A seven-times grand slam champion, Goolagong Cawley was No.1 for a fortnight in 1976.
John Newcombe, Patrick Rafter and Lleyton Hewitt, who enjoyed 80 weeks at the summit between 2001 and 2003, are the only other Australians to have scaled such heights.
"It's been a whirlwind three weeks for me. It's been a whirlwind year for me but to follow in the footsteps of Evonne, even to be mentioned in the same sentence as her, is incredible," Barty said.
"What she's done for our sport for Australians all around the world, not just based in Australia, she's put us on the map.

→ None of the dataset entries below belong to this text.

(* ===== verification/PosixLogger.v ===== *)
(** [PosixLogger::Logv] of [util/posix_logger.h]: the info log line is built in
    a stack buffer, or in a heap buffer when it does not fit.  Writes into the
    buffers are checked: [None] is a write or read out of bounds. *)

From S2P Require Import Prelude Logging Status.

(** * The formatter *)

(** [%0wd] *)
Definition print_0d (w : nat) (n : Z) : bytes :=
  if n <? 0 then bz 45 :: (let s := print_u64 (- n) in replicate (w - 1 - length s) (digit 0) ++ s)
  else let s := print_u64 n in replicate (w - length s) (digit 0) ++ s.

(** [struct tm] and [tv_usec], as far as they are printed. *)
Record log_time := {
  tm_year : Z; tm_mon : Z; tm_mday : Z; tm_hour : Z; tm_min : Z; tm_sec : Z; tv_usec : Z;
}.

Definition kMaxThreadIdSize : nat := 32.
Definition kStackBufferSize : Z := 512.

(** [thread_id.resize(kMaxThreadIdSize)] when it is longer. *)
Definition short_thread_id (thread_id : bytes) : bytes := take kMaxThreadIdSize thread_id.

(** ["%04d/%02d/%02d-%02d:%02d:%02d.%06d %s "] *)
Definition log_header (t : log_time) (thread_id : bytes) : bytes :=
  print_0d 4 (tm_year t + 1900) ++ [bz 47] ++ print_0d 2 (tm_mon t + 1) ++ [bz 47] ++
  print_0d 2 (tm_mday t) ++ [bz 45] ++ print_0d 2 (tm_hour t) ++ [bz 58] ++
  print_0d 2 (tm_min t) ++ [bz 58] ++ print_0d 2 (tm_sec t) ++ [bz 46] ++
  print_0d 6 (tv_usec t) ++ [bz 32] ++ thread_id ++ [bz 32].

(** [snprintf(buffer + offset, size, ...)] of a text: what fits, and a NUL;
    the result is the length of the whole text. *)
Definition snprintf (buffer : bytes) (offset size : Z) (text : bytes) : option (bytes * Z) :=
  if size <=? 0 then Some (buffer, blen text)
  else
    buffer ← array_write buffer (Z.to_nat offset) (take (Z.to_nat (size - 1)) text ++ [Byte.x00]);
    Some (buffer, blen text).

Definition newline_char : byte := bz 10.

(** What one turn of the loop does: start over with a buffer of some size, or
    hand bytes to [fwrite]. *)
Inductive turn := Again (dynamic_buffer_size : Z) | Fwrite (text : bytes).

Definition Logv_turn (iteration : Z) (buffer : bytes) (buffer_size : Z) (hdr message : bytes) : option turn :=
  '(buffer, buffer_offset) ← snprintf buffer 0 buffer_size hdr;
  '(buffer, n) ← snprintf buffer buffer_offset (buffer_size - buffer_offset) message;
  let buffer_offset := s32 (buffer_offset + n) in
  if (buffer_size - 1 <=? buffer_offset) && (iteration =? 0) then Some (Again (s32 (buffer_offset + 2)))
  else
    let buffer_offset :=
      if buffer_size - 1 <=? buffer_offset then buffer_size - 1 else buffer_offset in
    c ← buffer !! Z.to_nat (buffer_offset - 1);
    '(buffer, buffer_offset) ←
      (if decide (c <> newline_char) then
         buffer ← array_write buffer (Z.to_nat buffer_offset) [newline_char];
         Some (buffer, buffer_offset + 1)
       else Some (buffer, buffer_offset));
    Some (Fwrite (take (Z.to_nat buffer_offset) buffer)).

(** The loop of two turns.  [fresh n] is the content of a new array of [n]
    bytes, on the stack or from [new]; [message] is the text that the format
    and its arguments stand for. *)
Definition Logv_loop (fresh : Z -> bytes) (hdr message : bytes) : option bytes :=
  first ← Logv_turn 0 (fresh kStackBufferSize) kStackBufferSize hdr message;
  match first with
  | Fwrite text => Some text
  | Again size =>
    second ← Logv_turn 1 (fresh size) size hdr message;
    match second with Fwrite text => Some text | Again _ => None end
  end.

Definition Logv (fresh : Z -> bytes) (t : log_time) (thread_id message : bytes) : option bytes :=
  Logv_loop fresh (log_header t (short_thread_id thread_id)) message.

(** * Facts *)

(** What a line of the log should be. *)
Definition log_line (hdr message : bytes) : bytes :=
  let text := hdr ++ message in
  if decide (last text = Some newline_char) then text else text ++ [newline_char].

(** A calendar date. *)
Definition calendar (t : log_time) : Prop :=
  0 <= tm_year t + 1900 < 10000 /\ 0 <= tm_mon t < 12 /\ 0 <= tm_mday t < 32 /\
  0 <= tm_hour t < 24 /\ 0 <= tm_min t < 60 /\ 0 <= tm_sec t < 61 /\ 0 <= tv_usec t < 1000000.

Lemma length_print_u64_loop fuel n acc w : 0 <= n < 10 ^ Z.of_nat w -> (0 < w)%nat ->
  (length (print_u64_loop fuel n acc) <= w + length acc)%nat.
Proof.
  revert n acc w. induction fuel as [|fuel IH]; intros n acc w Hn Hw; cbn [print_u64_loop]; [lia|].
  destruct (Z.eqb_spec (n / 10) 0) as [|Hd]; [simpl; lia|]. destruct w as [|w]; [lia|].
  rewrite Nat2Z.inj_succ, Z.pow_succ_r in Hn by lia.
  assert (n / 10 < 10 ^ Z.of_nat w) as Hlt by (apply Z.div_lt_upper_bound; lia).
  assert (0 <= n / 10) by (apply Z.div_pos; lia).
  assert (0 < w)%nat by (destruct w; [simpl in Hlt; lia|lia]).
  etrans; [apply (IH _ _ w); [lia|done]|]. simpl. lia.
Qed.

Lemma length_print_0d w n : 0 <= n < 10 ^ Z.of_nat w -> (0 < w)%nat -> length (print_0d w n) = w.
Proof.
  intros Hn Hw. unfold print_0d. rewrite (proj2 (Z.ltb_ge _ _)) by lia.
  pose proof (length_print_u64_loop 20 n [] w Hn Hw) as Hl. fold (print_u64 n) in Hl.
  rewrite length_app, length_replicate. simpl in Hl. lia.
Qed.

Lemma length_log_header t id : calendar t -> (length id <= kMaxThreadIdSize)%nat ->
  (28 <= length (log_header t id) <= 60)%nat.
Proof.
  intros (?&?&?&?&?&?&?) Hid. unfold log_header. rewrite !length_app, !length_print_0d by (simpl; lia).
  unfold kMaxThreadIdSize in Hid. simpl. lia.
Qed.

(** Printing a text that fits into the rest of the buffer. *)
Lemma snprintf_fits pre garbage text size : 0 < size -> Z.of_nat (length garbage) = size -> blen text < size ->
  exists rest, snprintf (pre ++ garbage) (blen pre) size text = Some (pre ++ text ++ rest, blen text) /\
    (length text + length rest = length garbage)%nat /\ rest <> [].
Proof.
  intros Hs Hg Ht. unfold snprintf. rewrite (proj2 (Z.leb_gt _ _)) by lia.
  rewrite take_ge by (unfold blen in Ht; lia). unfold array_write, blen in *. rewrite Nat2Z.id.
  rewrite (proj2 (Nat.leb_le _ _)) by (rewrite !length_app; simpl; lia). cbn [mbind option_bind].
  exists (Byte.x00 :: drop (length text + 1) garbage). split_and!; [|simpl; rewrite length_drop; lia|done].
  rewrite take_app_length, length_app, drop_app_add. simpl. by rewrite <- app_assoc.
Qed.

(** In general it stays within the buffer. *)
Lemma snprintf_bounded pre garbage text size : 0 < size -> Z.of_nat (length garbage) = size ->
  exists garbage', snprintf (pre ++ garbage) (blen pre) size text = Some (pre ++ garbage', blen text) /\
    length garbage' = length garbage.
Proof.
  intros Hs Hg. unfold snprintf. rewrite (proj2 (Z.leb_gt _ _)) by lia. unfold array_write, blen in *. rewrite Nat2Z.id.
  rewrite (proj2 (Nat.leb_le _ _)) by (rewrite !length_app, length_take; simpl; lia). cbn [mbind option_bind].
  eexists. rewrite take_app_length, drop_app_add. split; [done|].
  rewrite length_app, length_drop, length_app, length_take. simpl. lia.
Qed.

Lemma Logv_turn_fits iteration buffer size hdr message : Z.of_nat (length buffer) = size -> hdr <> [] ->
  blen hdr + blen message < size - 1 -> size < 2 ^ 31 ->
  Logv_turn iteration buffer size hdr message = Some (Fwrite (log_line hdr message)).
Proof.
  intros Hb Hh Hfit Hint. pose proof (blen_nonneg message) as Hm. pose proof (blen_nonneg hdr) as Hhn. unfold Logv_turn.
  destruct (snprintf_fits [] buffer hdr size) as (r1 & E1 & Hl1 & _); [lia..|]. cbn [app blen length] in E1. change (blen []) with 0 in E1.
  rewrite E1. cbn [mbind option_bind].
  destruct (snprintf_fits hdr r1 message (size - blen hdr)) as (r2 & -> & Hl2 & Hne); [lia|unfold blen; lia|lia|]. cbn [mbind option_bind].
  rewrite s32_small, (proj2 (Z.leb_gt _ _)) by lia. cbn [andb]. rewrite app_assoc.
  assert (blen hdr + blen message = blen (hdr ++ message)) as -> by (by rewrite blen_app).
  assert (hdr ++ message <> []) as Htx by (by intros [? _]%app_nil). unfold log_line. set (text := hdr ++ message) in *.
  destruct (exists_last Htx) as (tx & c & Etx). assert (last text = Some c) as Hlast by (rewrite Etx; apply last_snoc).
  assert ((text ++ r2) !! Z.to_nat (blen text - 1) = Some c) as ->.
  { replace (Z.to_nat (blen text - 1)) with (length tx) by (rewrite Etx, blen_app; unfold blen; simpl; lia).
    rewrite Etx, <- app_assoc. by apply list_lookup_middle. }
  cbn [mbind option_bind]. rewrite Hlast. unfold blen at 1 2. rewrite Nat2Z.id. destruct r2 as [|x r2]; [done|].
  destruct (decide (c = newline_char)) as [->|Hc].
  - rewrite decide_False, decide_True by (done || tauto). cbn [mbind option_bind]. unfold blen. by rewrite Nat2Z.id, take_app_length.
  - rewrite decide_True, decide_False by (done || congruence). unfold array_write.
    rewrite (proj2 (Nat.leb_le _ _)) by (rewrite length_app; simpl; lia). cbn [mbind option_bind].
    rewrite take_app_length, drop_app_add. do 2 f_equal. rewrite app_assoc. apply take_app_length'.
    rewrite length_app. unfold blen. simpl. lia.
Qed.

(** For any header of a fitting size, on the stack or on the heap. *)
Lemma Logv_loop_line fresh hdr message : (forall n, 0 <= n -> Z.of_nat (length (fresh n)) = n) ->
  (28 <= length hdr <= 60)%nat -> blen message < 2 ^ 31 - 64 -> Logv_loop fresh hdr message = Some (log_line hdr message).
Proof.
  intros Hf Hh Hint. unfold Logv_loop.
  assert (hdr <> []) as Hne by (intros E; rewrite E in Hh; simpl in Hh; lia).
  pose proof (blen_nonneg message) as Hm. destruct (Z.ltb_spec (blen hdr + blen message) (kStackBufferSize - 1)) as [Hfit|Hbig].
  - rewrite Logv_turn_fits; [done| |done|done|done]. by rewrite Hf.
  - assert (Logv_turn 0 (fresh kStackBufferSize) kStackBufferSize hdr message = Some (Again (blen hdr + blen message + 2))) as ->.
    { unfold Logv_turn. specialize (Hf kStackBufferSize ltac:(done)).
      destruct (snprintf_fits [] (fresh kStackBufferSize) hdr kStackBufferSize) as (r1 & E1 & Hl1 & _);
        [done|done|unfold blen, kStackBufferSize; lia|]. change (blen []) with 0 in E1. cbn [app] in E1.
      rewrite E1. cbn [mbind option_bind].
      destruct (snprintf_bounded hdr r1 message (kStackBufferSize - blen hdr)) as (r2 & -> & _);
        [unfold blen, kStackBufferSize; lia|unfold blen, kStackBufferSize in *; lia|]. cbn [mbind option_bind].
      assert (0 <= blen hdr <= 60) by (unfold blen; lia).
      rewrite (s32_small (blen hdr + blen message)), (proj2 (Z.leb_le _ _)) by lia. cbn [andb Z.eqb].
      by rewrite s32_small by lia. }
    cbn [mbind option_bind]. assert (0 <= blen hdr <= 60) by (unfold blen; lia).
    rewrite Logv_turn_fits; [done|apply Hf; lia|done|lia|lia].
Qed.

(** A log line comes out whole: for any message, the bytes handed to
    [fwrite] are the header, the message and a newline_char unless the message
    brings one; no buffer is overrun, at most two turns are made, and the heap
    buffer of the second, sized from the first, is always large enough.  (Lengths are [int]s.) *)
Theorem Logv_writes_line (fresh : Z -> bytes) (t : log_time) (thread_id message : bytes) :
  (forall n, 0 <= n -> Z.of_nat (length (fresh n)) = n) -> calendar t ->
  blen message < 2 ^ 31 - 64 ->
  Logv fresh t thread_id message = Some (log_line (log_header t (short_thread_id thread_id)) message).
Proof.
  intros Hf Ht Hint. apply Logv_loop_line; [done| |done].
  apply length_log_header; [done|]. unfold short_thread_id. rewrite length_take. lia.
Qed.

(** A message that needs the heap buffer. *)
Lemma Logv_writes_line_witness :
  let t := {| tm_year := 121; tm_mon := 1; tm_mday := 28; tm_hour := 9; tm_min := 5; tm_sec := 7; tv_usec := 42 |} in
  let fresh n := replicate (Z.to_nat n) Byte.xff in
  log_header t (bytes_of_string "7f") = bytes_of_string "2021/02/28-09:05:07.000042 7f " /\
  Logv fresh t (bytes_of_string "7f") (replicate 600 (bz 120)) =
    Some (log_line (log_header t (short_thread_id (bytes_of_string "7f"))) (replicate 600 (bz 120))).
Proof.
  intros t fresh. split; [vm_compute; reflexivity|].
  apply (Logv_writes_line fresh t (bytes_of_string "7f") (replicate 600 (bz 120))).
  - intros n Hn. unfold fresh. rewrite length_replicate. lia.
  - unfold calendar. cbn. lia.
  - vm_compute. reflexivity.
Defined.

"What she's done for Indigenous Australians as well, she's just been remarkable."
Barty is the 27th woman in 46 years to top the rankings - and the fourth-youngest in a decade.
"You always dream of it as a little kid for it but to become a reality, it's just incredible. It really is," Barty said.
"It's not something that was even in my realm. This year we were aiming for top 10 and now to be where we are is really a testament to all the people around me.
"I have the most incredible team with me who have been with me these last three years and we started at scratch three years ago without a ranking and now, to be where we are, is not only for me but it's a massive, massive achievement for them."